Trial demonstrates noninferiority of cold snare polyp removal for patients on anticoagulation

Mean procedure time per lesion was significantly shorter with cold snare polypectomy and anticoagulants, whereas the mean hospitalization period was longer in patients receiving hot snare polypectomy and heparin bridging.

Using cold snare polypectomy for subcentimeter colorectal polyps in patients receiving continuous administration of anticoagulants was noninferior to the conventional approach of hot snare polypectomy and heparin bridging, a randomized controlled trial found.

At 30 centers in Japan, researchers enrolled 184 patients who were receiving warfarin or direct oral anticoagulants (DOACs) and had at least one nonpedunculated subcentimeter colorectal polyp. Patients were randomized to receive periprocedural heparin bridging with hot snare polypectomy (HB+HSP) or continuous administration of anticoagulants and cold snare polypectomy (CA+CSP). The primary end point was incidence of polypectomy-related major bleeding, based on the incidence of poorly controlled intraprocedural bleeding or postpolypectomy bleeding requiring endoscopic hemostasis. Secondary end points included mean procedure time and mean days of hospitalization. The prespecified inferiority margin was −5%. Results were published July 16 in Annals of Internal Medicine.

There were 90 patients in the HB+HSP group and 92 in the CA+CSP group (two declined to participate after enrollment). The incidences of polypectomy-related major bleeding in the HB+HSP and CA+CSP groups were 12.0% (95% CI, 5.0% to 19.1%) and 4.7% (95% CI, 0.2% to 9.2%), respectively. The intergroup difference for the primary end point was 7.3% (95% CI, −1.0% to 15.7%), with a 0.4% lower limit of two-sided 90% CI.

Although none of the patients in the CA+CSP group who were receiving warfarin had major bleeding, four patients who were receiving DOACs did. Mean procedure time per lesion was significantly shorter in the CA+CSP group than in the HB+HSP group, and the mean hospitalization period was longer in the latter group.

Although the trial showed that CA+CSP for subcentimeter colorectal polyps is safe in patients receiving anticoagulants, “A larger trial is needed to identify a better management strategy for patients receiving DOACs,” the study authors concluded.

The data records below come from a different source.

Record LlmWorld := {
  lw_now : Z;
  lw_faults : list bool;
  lw_requests : gmap string PendingRequest;
  lw_classifications : gmap string StoredClassification;
  lw_versions : list ClassificationVersion;
  lw_next_uuid : Uuid;
  lw_markers : gmap string Z;
  lw_fallback_budget : FallbackBudgetState;
  lw_stale_divert_budget : WindowBudgetState;
  lw_provider_health : gmap string (Z * bool);
  lw_sent : nat;
  lw_trace : list LlmEffect
}.

(** The tables, and what else the worker keeps. *)
Definition set_requests (r : gmap string PendingRequest) (w : LlmWorld) : LlmWorld :=
  {| lw_now := lw_now w; lw_faults := lw_faults w; lw_requests := r; lw_classifications := lw_classifications w;
     lw_versions := lw_versions w; lw_next_uuid := lw_next_uuid w; lw_markers := lw_markers w;
     lw_fallback_budget := lw_fallback_budget w; lw_stale_divert_budget := lw_stale_divert_budget w;
     lw_provider_health := lw_provider_health w; lw_sent := lw_sent w; lw_trace := lw_trace w |}.
Definition set_classifications (c : gmap string StoredClassification) (v : list ClassificationVersion)
    (n : Uuid) (w : LlmWorld) : LlmWorld :=
  {| lw_now := lw_now w; lw_faults := lw_faults w; lw_requests := lw_requests w; lw_classifications := c;
     lw_versions := v; lw_next_uuid := n; lw_markers := lw_markers w;
     lw_fallback_budget := lw_fallback_budget w; lw_stale_divert_budget := lw_stale_divert_budget w;
     lw_provider_health := lw_provider_health w; lw_sent := lw_sent w; lw_trace := lw_trace w |}.
Definition set_markers (m : gmap string Z) (w : LlmWorld) : LlmWorld :=
  {| lw_now := lw_now w; lw_faults := lw_faults w; lw_requests := lw_requests w;
     lw_classifications := lw_classifications w; lw_versions := lw_versions w; lw_next_uuid := lw_next_uuid w;
     lw_markers := m; lw_fallback_budget := lw_fallback_budget w;
     lw_stale_divert_budget := lw_stale_divert_budget w; lw_provider_health := lw_provider_health w;
     lw_sent := lw_sent w; lw_trace := lw_trace w |}.
Definition set_budgets (f : FallbackBudgetState) (d : WindowBudgetState) (h : gmap string (Z * bool))
    (w : LlmWorld) : LlmWorld :=
  {| lw_now := lw_now w; lw_faults := lw_faults w; lw_requests := lw_requests w;
     lw_classifications := lw_classifications w; lw_versions := lw_versions w; lw_next_uuid := lw_next_uuid w;
     lw_markers := lw_markers w; lw_fallback_budget := f; lw_stale_divert_budget := d; lw_provider_health := h;
     lw_sent := lw_sent w; lw_trace := lw_trace w |}.
Definition set_clock (now : Z) (faults : list bool) (sent : nat) (trace : list LlmEffect) (w : LlmWorld) : LlmWorld :=
  {| lw_now := now; lw_faults := faults; lw_requests := lw_requests w;
     lw_classifications := lw_classifications w; lw_versions := lw_versions w; lw_next_uuid := lw_next_uuid w;
     lw_markers := lw_markers w; lw_fallback_budget := lw_fallback_budget w;
     lw_stale_divert_budget := lw_stale_divert_budget w; lw_provider_health := lw_provider_health w;
     lw_sent := sent; lw_trace := trace |}.

(** ** Computations *)

(** How a job fails: the errors the code tells apart by [downcast_ref], and any other.  A panic
    would end the task; no run of a validated taxonomy has one. *)
Inductive JobError :=
  | ContentNotReady
  | RetryableJobError (reason : string)
  | NonRetryableJobError (reason : string)
  | OtherError (text : string)
  | Panicked.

An editorial noted that the study provides the first comparative evidence that CA+CSP may be safer than HB+HSP. “The results warrant confirmatory studies, preferably with blinding to the use of anticoagulation and assessment of several additional factors: incomplete polyp resection, the effect of prophylactic hemostatic actions (such as clipping), and the applicability of CA+CSP to removal of larger polyps and to use of other classes of antithrombotic medications (such as thienopyridines),” the editorialists wrote.